Preterm deliveries may pose long-term stroke risk for mothers

By Michael Precker, American Heart Association News

Cavan Images, Getty Images
(Cavan Images, Getty Images)

It's not surprising that babies born prematurely may face more health issues than those who were carried to term.

But new research suggests the same may apply to their mothers.

A study published Monday in the American Heart Association journal Circulation showed women who delivered babies preterm had a higher risk of having a stroke. "I'm not sure there's a lot of awareness of this," said Dr. Casey Crump, who led the research.

A full-term pregnancy lasts about 40 weeks. A birth earlier than 37 weeks is considered preterm. Crump said previous smaller studies had suggested an association between preterm deliveries and stroke, as well as high blood pressure, a main risk factor of stroke, "which sparked our interest in looking further."

So, researchers looked to Sweden, where a universal health care system "facilitates a really great collection of data," said Crump, a professor of family medicine and epidemiology at the Icahn School of Medicine at Mount Sinai in New York City.

The result was a study of nearly 2.2 million women who gave birth between 1973 and 2015, and diagnoses of stroke during the same years. By the end of the study, 36,372 participants – or 1.7% – had a stroke.

Even after accounting for other risk factors such as smoking, obesity and diabetes, the frequency of stroke was 42% higher among women with preterm deliveries compared with full-term. And the earlier in pregnancy the birth occurred, the greater the risk.

"Those risks were the highest in the 10 years after delivery, but they persisted up to 40 years later," Crump said. "The most surprising thing for us was that these risks persist for so long."

According to the Centers for Disease Control and Prevention, about 1 in 10 births in the U.S. are preterm. Stroke, which occurs when the brain is deprived of blood and oxygen, affects an estimated 795,000 people in the U.S. each year. Crump said the study's findings apply both to ischemic stroke, when a blockage obstructs an artery carrying blood to the brain, and hemorrhagic stroke, when a blood vessel ruptures in the brain.

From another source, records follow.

(* ===== verification/Layout.v ===== *)
(** * The structures of the disk (include/kernel/fs_layout.h)

    How the superblock, an inode and a directory entry lie in a block: fields
    little-endian, at the offsets of the C structures.  Padding is neither
    read nor written. *)

From S2P Require Import Prelude Clist Buf FsState.

#[global] Arguments le_get : simpl never.
#[global] Arguments le_put : simpl never.

Definition SIZEOF_DINODE : Z := 64.
Definition SIZEOF_DIRENT : Z := 20.
Definition SIZEOF_FS_META : Z := 44.

Definition dinode_get (b : bytes) (off : Z) : dinode :=
  Dinode (le_get b off 4) (le_get b (off + 4) 1) (le_get b (off + 5) 1) (le_get b (off + 8) 4)
    ((λ k, le_get b (off + 12 + 4 * Z.of_nat k) 4) <$> seq 0 12) (le_get b (off + 60) 4).

Fixpoint words_put (b : bytes) (off : Z) (l : list Z) : bytes :=
  match l with
  | [] => b
  | x :: l => words_put (le_put b off 4 x) (off + 4) l
  end.

Definition dinode_put (b : bytes) (off : Z) (d : dinode) : bytes :=
  let b := le_put b off 4 (di_size d) in
  let b := le_put b (off + 4) 1 (di_type d) in
  let b := le_put b (off + 5) 1 (di_dev_id d) in
  let b := le_put b (off + 8) 4 (di_nblink d) in
  let b := words_put b (off + 12) (di_dirblkno d) in
  le_put b (off + 60) 4 (di_indir d).

Definition meta_get (b : bytes) : fs_meta :=
  FsMeta (le_get b 0 4) (le_get b 4 4) (le_get b 8 4) (le_get b 12 4) (le_get b 16 4) (le_get b 20 4)
    (le_get b 24 4) (le_get b 28 4) (le_get b 32 4) (le_get b 36 4) (le_get b 40 4).
Definition meta_put (b : bytes) (off : Z) (m : fs_meta) : bytes :=
  words_put b off [magic m; nb_blk m; blk_size m; nb_ibm m; nb_dbm m; nb_itab m; nb_dblk m;
    ibm_start m; dbm_start m; itab_start m; data_start m].

(** A directory entry as the bytes of the C structure, and back. *)
Definition dirent_bytes (e : dirent) : list Z := de_name e ++ slice (le_put ∅ 0 4 (de_inum e)) 0 4.
Definition dirent_of (l : list Z) : dirent := Dirent (take 16 l) (le_get (of_list (drop 16 l)) 0 4).

(** The values the structures can hold. *)
Definition is_u32 (x : Z) : Prop := 0 ≤ x < 2 ^ 32.
Record dinode_wf (d : dinode) : Prop := {
  dw_size : is_u32 (di_size d);
  dw_type : 0 ≤ di_type d < 256;
  dw_dev : 0 ≤ di_dev_id d < 256;
  dw_nblink : is_u32 (di_nblink d);
  dw_dir : Forall is_u32 (di_dirblkno d) ∧ length (di_dirblkno d) = 12%nat;
  dw_indir : is_u32 (di_indir d);
}.
Definition dirent_wf (e : dirent) : Prop :=
  length (de_name e) = 16%nat ∧ Forall (λ x, 0 ≤ x < 256) (de_name e) ∧ is_u32 (de_inum e).

(** ** What is written is read back *)

Lemma wf_words_put b off l : wf_bytes b → wf_bytes (words_put b off l).
Proof. revert b off. induction l as [|x l IH]; intros b off Hb; [done|]. by apply IH, wf_le_put. Qed.

Lemma words_put_out b off l j :
  j < off ∨ off + 4 * Z.of_nat (length l) ≤ j → byte_at (words_put b off l) j = byte_at b j.
Proof.
  revert b off. induction l as [|x l IH]; intros b off Hj; [done|]. cbn [words_put length] in *.
  rewrite IH, le_put_out by lia. done.
Qed.

Lemma words_put_other b off l off' m :
  off' + Z.of_nat m ≤ off ∨ off + 4 * Z.of_nat (length l) ≤ off' → le_get (words_put b off l) off' m = le_get b off' m.
Proof. intros Ho. apply le_get_ext. intros j Hj. apply words_put_out. lia. Qed.

Lemma words_put_get b off l k x :
  l !! k = Some x → is_u32 x → le_get (words_put b off l) (off + 4 * Z.of_nat k) 4 = x.
Proof.
  revert b off k. induction l as [|y l IH]; intros b off [|k] Hk Hx; try done; cbn [words_put lookup list_lookup] in *.
  - injection Hk as ->. rewrite words_put_other, Z.add_0_r, le_get_put by lia. by apply Z.mod_small.
  - replace (off + 4 * Z.of_nat (S k)) with (off + 4 + 4 * Z.of_nat k) by lia. by apply IH.
Qed.

Lemma le_get_put_u32 b off x : is_u32 x → le_get (le_put b off 4 x) off 4 = x.
Proof. intros Hx. rewrite le_get_put. by apply Z.mod_small. Qed.
Lemma le_get_put_u8 b off x : 0 ≤ x < 256 → le_get (le_put b off 1 x) off 1 = x.
Proof. intros Hx. rewrite le_get_put. by apply Z.mod_small. Qed.

Lemma dinode_put_out b off d j :
  length (di_dirblkno d) = 12%nat → j < off ∨ off + SIZEOF_DINODE ≤ j → byte_at (dinode_put b off d) j = byte_at b j.
Proof.
  unfold dinode_put, SIZEOF_DINODE. intros Hl Hj.
  repeat first [rewrite le_put_out by lia | rewrite words_put_out by lia]. done.
Qed.

Lemma dinode_get_put b off d : dinode_wf d → dinode_get (dinode_put b off d) off = d.
Proof.
  intros [Hs Ht Hd Hn [Hf Hl] Hi]. destruct d as [size type dev nb dir indir]. unfold dinode_get, dinode_put.
  cbn [di_size di_type di_dev_id di_nblink di_dirblkno di_indir] in *.
  f_equal; repeat first [rewrite le_get_put_other by lia | rewrite words_put_other by lia];
    try (by apply le_get_put_u32); try (by apply le_get_put_u8).
  apply list_eq. intros k. rewrite list_lookup_fmap. destruct (decide (k < 12)%nat) as [Hk|Hk].
  - rewrite lookup_seq_lt by lia. simpl. rewrite le_get_put_other by lia.
    destruct (lookup_lt_is_Some_2 dir k ltac:(lia)) as [x Hx]. rewrite Hx. f_equal.
    apply words_put_get; [done|]. by eapply Forall_lookup_1 in Hf.
  - rewrite lookup_seq_ge by lia. simpl. symmetry. apply lookup_ge_None. lia.
Qed.

Lemma dinode_get_ext b b' off :
  (∀ j, off ≤ j < off + SIZEOF_DINODE → byte_at b j = byte_at b' j) → dinode_get b off = dinode_get b' off.
Proof.
  unfold SIZEOF_DINODE. intros Hb. unfold dinode_get. f_equal; try (apply le_get_ext; intros j Hj; apply Hb; lia).
  apply list_fmap_ext. intros i k Hk. apply lookup_seq in Hk. apply le_get_ext. intros j Hj. apply Hb. lia.
Qed.

Lemma dinode_get_wf b off : wf_bytes b → dinode_wf (dinode_get b off).
Proof.
  intros Hb. pose proof (λ o, le_get_range b o 4 Hb) as H4. pose proof (λ o, le_get_range b o 1 Hb) as H1.
  split; simpl; try apply H4; try apply H1. split; [|done]. by rewrite !Forall_cons, Forall_nil; split_and!; try apply H4.
Qed.

Lemma dirent_roundtrip e : dirent_wf e → dirent_of (dirent_bytes e) = e.
Proof.
  intros (Hl & _ & Hi). destruct e as [name inum]. unfold dirent_of, dirent_bytes. cbn [de_name de_inum] in *.
  rewrite take_app_length', drop_app_length' by done. f_equal. unfold of_list.
  rewrite (le_get_ext _ (le_put ∅ 0 4 inum)); [by apply le_get_put_u32|].
  intros j Hj. rewrite put_list_spec. rewrite decide_True by (unfold slice; rewrite length_fmap, length_seq; lia).
  unfold slice. rewrite list_lookup_fmap, lookup_seq_lt by lia. simpl. f_equal. lia.
Qed.

Lemma dirent_bytes_len e : length (de_name e) = 16%nat → length (dirent_bytes e) = 20%nat.
Proof. intros Hl. unfold dirent_bytes. rewrite length_app, Hl. done. Qed.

"This was an extremely impactful study," said Dr. Amytis Towfighi, associate professor of neurology at Keck School of Medicine at the University of California, Los Angeles. She was not involved with the new research. "It's the largest cohort study to date looking at the association between preterm delivery and stroke, and it's very well designed."

What the study doesn't do, Towfighi said, "is answer the question of why. It might have to do with inflammation or hypercoagulability (the tendency to form blood clots). But we still don't really know the causal mechanism."

Crump said he hopes researchers will follow up with more studies to figure out those answers. "This also needs to be replicated in other places and populations, to look at whether this varies in other racial and ethnic groups."

In the meantime, however, both doctors agree women who had preterm births and their clinicians should heed the warning about the increased risk of stroke long-term.

Towfighi said doctors "can counsel them to ensure they eat a healthy diet, engage in physical activity, abstain from smoking and get regular checkups to screen for high blood pressure, diabetes and high cholesterol, so that preventive medications can be started, if indicated, to lower their risk of stroke."